What the exercise asks
Go through the data and copy each line where the string "survives" appears.

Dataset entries
(* ===== verification/Prelude.v ===== *)
(** * blossom-rs: a verification development

    blossom-rs is a blob server: clients upload bytes, which are addressed by
    their SHA-256, and sign every request with a Nostr event.  This library
    models the server's own logic, in Rust under [src/src/], as Rocq functions
    and proves what makes it correct.

    ** The parts and their files

    - [Prelude.v]: machine integers, results, bytes and strings, the iteration
      order of hash maps ([HashOrder]), stable sorting, tactics and hints.
    - [Effects.v]: the monad of the handlers, state with early returns, and the
      predicates over it ([keeps], [refuses_with], [ensures]).
    - [Protocol.v] ([protocol.rs]): events, descriptors, base64url, hashes of
      buffers and streams.  [Crates] holds the third-party functions: SHA-256,
      hex, serde_json and the Schnorr verification of secp256k1; [CratesLaws] is
      what is used of them; [Concrete] is an instance, for examples.
    - [Auth.v] ([auth/]): the events clients build and the tests servers make.
    - [Replay.v] ([ReplayCache] of [server/mod.rs]): which events were used.
    - [RequestAuth.v] ([extract_auth_event] to [verify_auth_event] of
      [server/mod.rs]): from an Authorization header to an accepted event.
    - [RateLimit.v] ([ratelimit.rs]): token buckets, on binary64 numbers.
    - [Database.v] ([db/mod.rs], [db/memory.rs]): uploads, owners, quotas, roles.
      [BlobDatabase] is the trait, [AbsDb] and [BlobDatabaseLaws] its contract.
    - [Access.v] ([access/mod.rs]): whitelist and role-based access.
    - [Storage.v] ([storage/]): [BlobBackend] is the trait, [BlobBackendLaws] its
      contract; the memory and filesystem backends implement it.  [S3.v]
      ([storage/s3.rs]): the S3 backend over a service that may fail any request.
    - [Locks.v] ([locks/mod.rs], [server/locks.rs]): file locks and their API.
    - [Lfs.v] ([lfs/]): the versions of LFS files and their delta chains; zstd
      and the C library xdelta3 are the fields of [Codec], the wrapper
      [xdelta3.rs] is [xdelta_encode] and [xdelta_decode].
    - [Stats.v] ([stats.rs]): egress counters and their flush.
    - [Server.v] ([server/mod.rs]): the shared state [ServerState] and the
      handlers, in a monad of state and early return.  A handler calls the access
      control, the limiter, the replay cache, the database, the backend and the
      version database through their interfaces.
    - [Durable.v]: what the handlers together guarantee of a stored blob.
    - [Merkle.v], [Release.v] ([integrity.rs]): Merkle trees of source files;
      signed release manifests, and what a server says of itself.  The file
      system is a tree ([FileSystem]).
    - [Mirror.v] ([fetch_mirror_blob], [handle_mirror] of [server/mod.rs]): what the
      server fetches for a client.  The network is an adversary ([Network]), the
      url crate is [Urls].
    - [Media.v] ([handle_media_upload], [media/mod.rs] and the S3-compatible
      routes): uploads that are processed first; [MediaNode] adds the slots of
      the processor.
    - [Nip96.v] ([server/nip96.rs]), [Admin.v] ([server/admin.rs]): the other two
      APIs, on the same state.  [AdminNode] adds the live handles of the policy.
    - [Deployment.v]: all HTTP requests on one node ([serve_http], and [serve_web]
      with the lock endpoints) and what they must present.  [Roles.v]: invariants of accounts and policy under all of
      them.  [Nip96Store.v]: NIP-96 and Blossom on one store.
    - [Wire.v] ([transport/wire.rs]): the frames of the QUIC transport; serde_json
      on them is [WireJson].
    - [IrohReplay.v], [Iroh.v] ([transport/iroh_transport.rs]): the transport's
      replay cache, and its streams: [open_stream] is [handle_stream] up to the
      body, [finish_stream] the rest.  They work on an [IrohNode], the
      [ServerState] of the HTTP server with the lock database, the replay cache
      and the body budget.
    - [IrohSafety.v]: what a stream must present before it changes anything.
    - [IrohClient.v] ([transport/iroh_client.rs]): the requests of the client and
      its reading of the answers.
    - [IrohStreams.v]: both transports on one store, and streams interleaved.
    - [PktLine.v], [Git.v] ([git_server/] and [state.rs] of [blossom-nip34/src/]):
      the commands of a push, and the three endpoints of the git server on
      repositories kept by path.  git, the nostr crate and the relay's answers are
      [GitHost] and [GitEnv].  [GitSafety.v]: what a push must present.
    - [Relay.v], [RelayAdmin.v] ([relay/policies.rs], [policy_db.rs], [plugins.rs],
      [admin.rs] and [nip34_types.rs]): who may publish to the relay, how that
      policy is kept, and its administration.  [RelaySafety.v]: the policy over
      time and over restarts.  [RelayReplay.v]: the cache of the administration.
    - [Client.v] ([traits.rs], [client/mod.rs]): the trait of the clients, the HTTP
      client and its failover, the calls of the QUIC client.  The network, the
      clock and the files are one state behind [Outside].  [MultiClient.v]
      ([client/multi.rs]): the client of both transports.  [Batch.v]
      ([client/batch.rs]): batches, as tasks that interleave.
    - [ClientServer.v]: the HTTP client against the server of [Server.v].
    - [Sql.v], [SqlDatabase.v] ([db/sqlite.rs], [db/postgres.rs]): what a statement
      and a transaction do on an [Engine] that may refuse any of them; the tables,
      the statements in the dialects of SQLite and PostgreSQL ([Dialect]), and the
      functions of the trait.  [SqlLaws.v] discharges [BlobDatabaseLaws] for them.
      [SqlRuns.v]: whole runs, of any database that meets the interface.
    - [Quotas.v]: quotas over any database; [SqlExamples.v]: a server on SQLite.
    - [SqlLocks.v] ([locks/sqlite.rs], [locks/postgres.rs]), [SqlVersions.v]
      ([LfsVersionDatabase] of [db/sqlite.rs]): the locks and the LFS versions in
      SQL; the requests of several servers on one lock table are [LockTask]s.
      [Migrations.v]: what a start does to the tables.
    - [Launch.v] ([blossom-server/src/main.rs], [BlobServerBuilder] of
      [server/mod.rs]): from the command line to a running server, whose storage
      and databases are sums of the implementations; the requests and whitelist
      reloads it then meets ([turns]); the key file of its QUIC node.

    ** What is shown

    Requests: the tests accept exactly the events they should
    ([blossom_auth_exact]), an event serves one request ([event_binds_request])
    once ([auth_event_accepted_once]), what a client builds a server accepts
    ([client_request_verifies]), and the cache and the
    limiter stay bounded ([cache_bounded_and_open], [limiter_bounded],
    [rate_limited]).

    Data: an acknowledged upload is served with its bytes until it is deleted
    ([acknowledged_upload_served]: through the LFS pipeline it must be named, its
    base shallow and not too small for the buffers of [xdelta3.rs]), a deletion
    over the Blossom API touches one blob only, whatever deltas hang on it
    ([delete_spares_others]), delta chains are read back
    ([reconstruct_chain]), writes are atomic and survive restarts
    ([write_atomic_under_crash], [restart_preserves_blobs],
    [stream_insert_equivalent]).  What S3 acknowledged holds whatever the network
    does ([s3_answers_hold]), and a start finds it ([s3_start_finds_blobs]).

    Accounts: the database refines its specification
    ([memory_refines_abstract]), the bytes charged to a user are those of the
    blobs owned ([accounting_exact]), the SQL databases do what the one in memory
    does or fail without effect ([sql_databases_refine]), quotas hold
    ([quota_enforced]) over any database ([uploads_within_quota]), roles
    survive restarts and fail closed ([roles_survive_restart],
    [access_fails_closed]), locks exclude and are released by their owners
    ([lock_excludes], [unlock_authorized], [pagination_complete]) whichever of
    several servers takes them ([sql_locks_exclude]), egress is conserved
    ([flush_conserves_egress]), LFS versions in SQLite are those in memory
    ([sqlite_versions_equivalent]), and migrations lose nothing and can be cut
    off anywhere ([migrations_safe]).

    Integrity: a Merkle tree attests exactly its files ([merkle_membership]), a
    release manifest is verified exactly on what it was made for
    ([release_tamper_evident]), and a server that calls itself verified runs a
    published release ([verified_release_published]).

    HTTP as a whole: nothing changes without authority, the locks included
    ([http_changes_authorized]), a mirror request reaches public addresses only
    ([mirror_stays_public]), a revocation holds ([revocation_lasts], but for the
    unlocking of one's own locks), a server has the policy of its command line
    and is as guarded as it says, also after its whitelist was read again
    ([launched_server_guarded]),
    accounts stay well formed ([accounts_typed]), the two upload APIs agree
    ([nip96_upload_equivalent]) and lists are complete ([nip96_pages_complete]).

    QUIC: nothing changes without authority ([iroh_changes_authorized]), a blob
    and an upload are what they are over HTTP ([iroh_get_equals_http],
    [iroh_upload_kept], [iroh_lfs_context_bound]), the body budget survives any
    interleaving ([stream_budget_conserved]), bad streams change nothing
    ([bad_streams_change_nothing]), the client is understood and believes only
    what it can verify ([client_requests_authorized],
    [client_download_verified]), and the replay cache stays
    exact and bounded ([iroh_replay_cache]).

    Git and relay: the commands of a push are parsed as they were written, those
    that are not UTF-8 skipped ([push_commands_parsed]), and only the owner
    changes a repository, as far as the commands read go to a published state of
    that repository ([pushes_authorized]); the relay takes the events its policy
    allows, at its rate ([relay_writes_policed]), administrators alone change the
    policy ([relay_admin_authorized]), once per event ([relay_admin_once]), and it
    survives a restart ([relay_policy_restartable]).

    Clients: what a client uploads it downloads ([client_round_trip]), what any
    client answers it has verified, whatever the servers say
    ([client_answers_verified]; a file is hashed and then read again), and a batch
    with a permit at least ends with one result per file, in order, whatever the
    scheduling ([batch_completes]).

    The [Example]s at the ends of the files show corner cases in which the code
    does not do what it means to.

    ** Conventions

    Unsigned integers are [Z] with saturation or wrap-around written out; a
    signed cast is [as_i64].  A [String] is the list of its UTF-8 bytes.  Clock
    readings, random names and system-call failures are arguments ([ReqEnv],
    [Env], [Faults]).  A value behind a mutex is passed from one call to the next.
    Fuel: [dec_digits] has 20, the digits of a [u64]; [trim] has the length of
    the string, [evict_principal_loop], [prune_loop] and [evict_loop] the length of the queue, [years_loop]
    [days / 365 + 1] years, [parse_loop] the length of the body, [all_pages] one page per lock and one more: in each
    case the theorems about the result would fail with too little.
    [root_loop] and
    [proof_loop] have the number of leaves, and [fetch_loop] and [walk_chain] four
    and ten steps because the code has.

    ** What is not modelled

    Of the SQL engines the model has the statements the code runs, on tables that
    are maps from their keys: the planner, the indexes and the isolation of
    transactions of several processes are theirs, and a commit that fails is taken
    to be rolled back; that sqlx refuses to decode a 32-bit column as an [i64], as
    its documentation says, is part of [postgres_migrations].  S3 is the class
    [S3Client], with its documented laws.  Where a component falls back on an
    engine, as [policy_db.rs] does, the fallback is modelled and the engine may
    fail.  The relay's connections ([blossom-nip34/src/relay/] other than the
    files above) belong to nostr-relay-builder.  The command line client, what
    [main.rs] sets up beside the node (logging, CORS, listeners), the media
    codecs, tracing and discovery are calls of third-party crates.  The parsing of
    paths, query strings and JSON bodies is axum's: handlers start from its
    results.  The version database of the theorems on stored blobs is the one in
    memory, and their storage answers reads; [sqlite_versions_equivalent] and the
    theorems of the backends say what the others do.  [revocation_lasts] and
    [accounts_typed] are about HTTP and the metadata database in memory.
    [update_used_bytes] is a function of the databases, but not an operation of
    the runs of [memory_refines_abstract] and [sql_databases_refine]: the server
    does not call it. *)

From Stdlib Require Import ZArith Lia Ascii String.
From Stdlib Require Import Strings.Byte.
From stdpp Require Import base decidable list sorting gmap strings countable numbers.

Exercise output
    [iroh_upload_kept], [iroh_lfs_context_bound]), the body budget survives any
    survives a restart ([relay_policy_restartable]).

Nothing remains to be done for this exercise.